WHAT IS NEEDED -
From the entries that follow, extract each line holding the string "false".
(DATA FOR THIS EXERCISE)
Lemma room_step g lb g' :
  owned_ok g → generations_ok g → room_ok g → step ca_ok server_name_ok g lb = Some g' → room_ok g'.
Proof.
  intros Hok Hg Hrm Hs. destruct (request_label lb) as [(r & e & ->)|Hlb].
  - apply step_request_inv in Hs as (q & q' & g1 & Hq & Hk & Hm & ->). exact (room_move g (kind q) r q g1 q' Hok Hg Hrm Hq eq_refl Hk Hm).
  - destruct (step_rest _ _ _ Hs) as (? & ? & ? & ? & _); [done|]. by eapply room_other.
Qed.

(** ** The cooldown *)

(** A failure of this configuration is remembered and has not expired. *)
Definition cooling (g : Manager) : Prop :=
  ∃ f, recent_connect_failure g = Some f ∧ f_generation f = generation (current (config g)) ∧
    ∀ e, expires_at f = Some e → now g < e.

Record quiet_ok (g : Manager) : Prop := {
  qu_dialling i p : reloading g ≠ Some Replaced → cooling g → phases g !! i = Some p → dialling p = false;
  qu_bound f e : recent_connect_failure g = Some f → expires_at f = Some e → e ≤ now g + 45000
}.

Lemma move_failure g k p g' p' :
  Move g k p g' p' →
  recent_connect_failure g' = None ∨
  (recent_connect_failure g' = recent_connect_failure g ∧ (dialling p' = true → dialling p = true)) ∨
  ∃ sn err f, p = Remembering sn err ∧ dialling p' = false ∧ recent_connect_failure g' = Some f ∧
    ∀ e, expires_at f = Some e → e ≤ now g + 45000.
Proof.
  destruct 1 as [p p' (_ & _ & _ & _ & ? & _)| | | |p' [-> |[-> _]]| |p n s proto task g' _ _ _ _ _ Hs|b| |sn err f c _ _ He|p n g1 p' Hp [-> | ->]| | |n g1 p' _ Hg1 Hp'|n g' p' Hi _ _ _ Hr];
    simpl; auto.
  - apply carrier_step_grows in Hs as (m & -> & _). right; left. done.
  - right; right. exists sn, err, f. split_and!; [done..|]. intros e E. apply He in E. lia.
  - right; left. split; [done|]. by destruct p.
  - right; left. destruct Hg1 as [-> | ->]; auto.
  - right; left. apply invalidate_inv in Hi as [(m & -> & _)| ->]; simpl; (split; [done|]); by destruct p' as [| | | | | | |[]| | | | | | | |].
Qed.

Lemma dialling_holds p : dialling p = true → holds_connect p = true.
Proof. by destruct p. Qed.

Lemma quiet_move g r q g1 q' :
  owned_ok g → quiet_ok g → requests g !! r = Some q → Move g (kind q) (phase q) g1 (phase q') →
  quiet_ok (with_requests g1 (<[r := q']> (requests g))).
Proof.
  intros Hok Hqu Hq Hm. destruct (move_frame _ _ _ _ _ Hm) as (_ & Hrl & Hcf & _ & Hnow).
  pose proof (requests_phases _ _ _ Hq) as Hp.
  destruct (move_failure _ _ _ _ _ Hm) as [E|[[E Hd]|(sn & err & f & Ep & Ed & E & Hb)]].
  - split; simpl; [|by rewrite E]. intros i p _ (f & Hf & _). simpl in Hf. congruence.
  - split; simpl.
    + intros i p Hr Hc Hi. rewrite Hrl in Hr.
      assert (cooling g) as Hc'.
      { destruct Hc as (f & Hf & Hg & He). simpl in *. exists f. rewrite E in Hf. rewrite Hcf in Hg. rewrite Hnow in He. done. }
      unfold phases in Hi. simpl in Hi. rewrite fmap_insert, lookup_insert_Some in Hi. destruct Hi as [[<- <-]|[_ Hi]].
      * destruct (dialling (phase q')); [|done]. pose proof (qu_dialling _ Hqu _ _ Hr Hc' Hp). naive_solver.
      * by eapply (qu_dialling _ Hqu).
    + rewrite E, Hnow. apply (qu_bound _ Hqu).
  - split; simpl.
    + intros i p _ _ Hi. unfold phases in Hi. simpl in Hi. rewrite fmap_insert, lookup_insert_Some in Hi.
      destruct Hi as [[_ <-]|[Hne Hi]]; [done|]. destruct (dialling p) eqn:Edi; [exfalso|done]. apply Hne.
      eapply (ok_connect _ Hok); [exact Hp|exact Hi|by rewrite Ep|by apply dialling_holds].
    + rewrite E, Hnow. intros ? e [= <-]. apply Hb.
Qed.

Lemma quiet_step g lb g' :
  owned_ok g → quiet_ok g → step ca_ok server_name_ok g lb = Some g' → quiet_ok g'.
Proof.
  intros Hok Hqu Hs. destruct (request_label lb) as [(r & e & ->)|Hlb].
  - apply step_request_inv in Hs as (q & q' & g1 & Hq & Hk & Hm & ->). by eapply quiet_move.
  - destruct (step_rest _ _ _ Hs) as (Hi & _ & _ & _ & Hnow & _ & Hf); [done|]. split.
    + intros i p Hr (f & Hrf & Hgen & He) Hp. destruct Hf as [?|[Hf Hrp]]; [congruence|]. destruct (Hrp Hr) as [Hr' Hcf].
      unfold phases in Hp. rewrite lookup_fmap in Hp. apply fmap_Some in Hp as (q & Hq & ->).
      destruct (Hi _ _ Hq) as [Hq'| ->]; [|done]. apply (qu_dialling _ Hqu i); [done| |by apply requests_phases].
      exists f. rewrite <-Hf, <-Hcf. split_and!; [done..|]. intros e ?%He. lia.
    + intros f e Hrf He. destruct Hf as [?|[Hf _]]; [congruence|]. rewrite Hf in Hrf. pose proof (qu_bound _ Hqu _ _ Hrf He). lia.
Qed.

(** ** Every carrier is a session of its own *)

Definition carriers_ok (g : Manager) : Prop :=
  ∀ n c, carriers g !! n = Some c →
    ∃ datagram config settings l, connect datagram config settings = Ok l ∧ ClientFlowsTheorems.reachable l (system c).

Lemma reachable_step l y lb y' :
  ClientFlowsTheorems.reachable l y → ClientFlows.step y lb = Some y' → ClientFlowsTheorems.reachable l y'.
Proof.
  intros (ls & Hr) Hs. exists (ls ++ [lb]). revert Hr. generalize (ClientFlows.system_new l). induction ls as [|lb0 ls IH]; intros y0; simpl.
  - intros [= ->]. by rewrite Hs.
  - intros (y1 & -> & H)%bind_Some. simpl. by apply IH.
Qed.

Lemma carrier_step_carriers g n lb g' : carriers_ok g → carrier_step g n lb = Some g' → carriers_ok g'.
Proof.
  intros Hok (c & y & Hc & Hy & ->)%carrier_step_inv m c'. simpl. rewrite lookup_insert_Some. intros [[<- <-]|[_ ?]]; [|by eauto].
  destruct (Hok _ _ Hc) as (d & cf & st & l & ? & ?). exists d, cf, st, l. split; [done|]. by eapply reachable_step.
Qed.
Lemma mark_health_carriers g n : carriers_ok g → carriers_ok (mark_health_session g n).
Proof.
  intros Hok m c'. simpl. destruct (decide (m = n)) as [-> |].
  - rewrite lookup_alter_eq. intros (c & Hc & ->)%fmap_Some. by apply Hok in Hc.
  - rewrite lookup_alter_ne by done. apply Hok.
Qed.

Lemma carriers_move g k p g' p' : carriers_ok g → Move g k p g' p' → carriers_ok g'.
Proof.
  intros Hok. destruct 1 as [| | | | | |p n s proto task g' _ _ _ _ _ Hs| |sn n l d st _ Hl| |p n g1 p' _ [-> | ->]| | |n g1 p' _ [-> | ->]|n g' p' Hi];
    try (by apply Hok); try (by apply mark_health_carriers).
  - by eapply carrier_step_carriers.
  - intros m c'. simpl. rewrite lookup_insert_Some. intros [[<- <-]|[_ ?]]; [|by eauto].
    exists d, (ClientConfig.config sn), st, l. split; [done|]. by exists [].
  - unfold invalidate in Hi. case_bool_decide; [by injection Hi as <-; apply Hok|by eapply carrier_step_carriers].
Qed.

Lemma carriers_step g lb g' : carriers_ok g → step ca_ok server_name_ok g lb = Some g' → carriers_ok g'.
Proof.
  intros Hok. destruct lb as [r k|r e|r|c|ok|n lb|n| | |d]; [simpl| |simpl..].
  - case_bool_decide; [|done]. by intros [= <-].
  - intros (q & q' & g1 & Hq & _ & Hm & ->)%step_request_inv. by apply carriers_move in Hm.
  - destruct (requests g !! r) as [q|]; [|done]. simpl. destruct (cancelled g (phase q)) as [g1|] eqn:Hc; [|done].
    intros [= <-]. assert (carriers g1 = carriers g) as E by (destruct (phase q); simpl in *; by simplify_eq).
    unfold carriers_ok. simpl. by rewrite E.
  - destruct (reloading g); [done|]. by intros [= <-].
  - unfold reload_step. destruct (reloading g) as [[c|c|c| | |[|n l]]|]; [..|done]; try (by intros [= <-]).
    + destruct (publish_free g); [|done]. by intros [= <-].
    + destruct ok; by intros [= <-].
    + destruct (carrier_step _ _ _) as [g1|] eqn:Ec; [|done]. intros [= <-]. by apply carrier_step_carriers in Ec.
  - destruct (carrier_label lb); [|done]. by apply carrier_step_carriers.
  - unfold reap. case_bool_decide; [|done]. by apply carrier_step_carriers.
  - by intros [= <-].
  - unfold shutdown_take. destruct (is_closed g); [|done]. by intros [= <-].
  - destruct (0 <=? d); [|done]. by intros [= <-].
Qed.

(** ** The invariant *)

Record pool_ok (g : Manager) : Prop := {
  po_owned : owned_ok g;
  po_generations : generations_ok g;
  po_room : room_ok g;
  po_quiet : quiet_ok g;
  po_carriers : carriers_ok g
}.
(End DATA FOR THIS EXERCISE)
WORKED SOLUTION -
  qu_dialling i p : reloading g ≠ Some Replaced → cooling g → phases g !! i = Some p → dialling p = false;
  ∃ sn err f, p = Remembering sn err ∧ dialling p' = false ∧ recent_connect_failure g' = Some f ∧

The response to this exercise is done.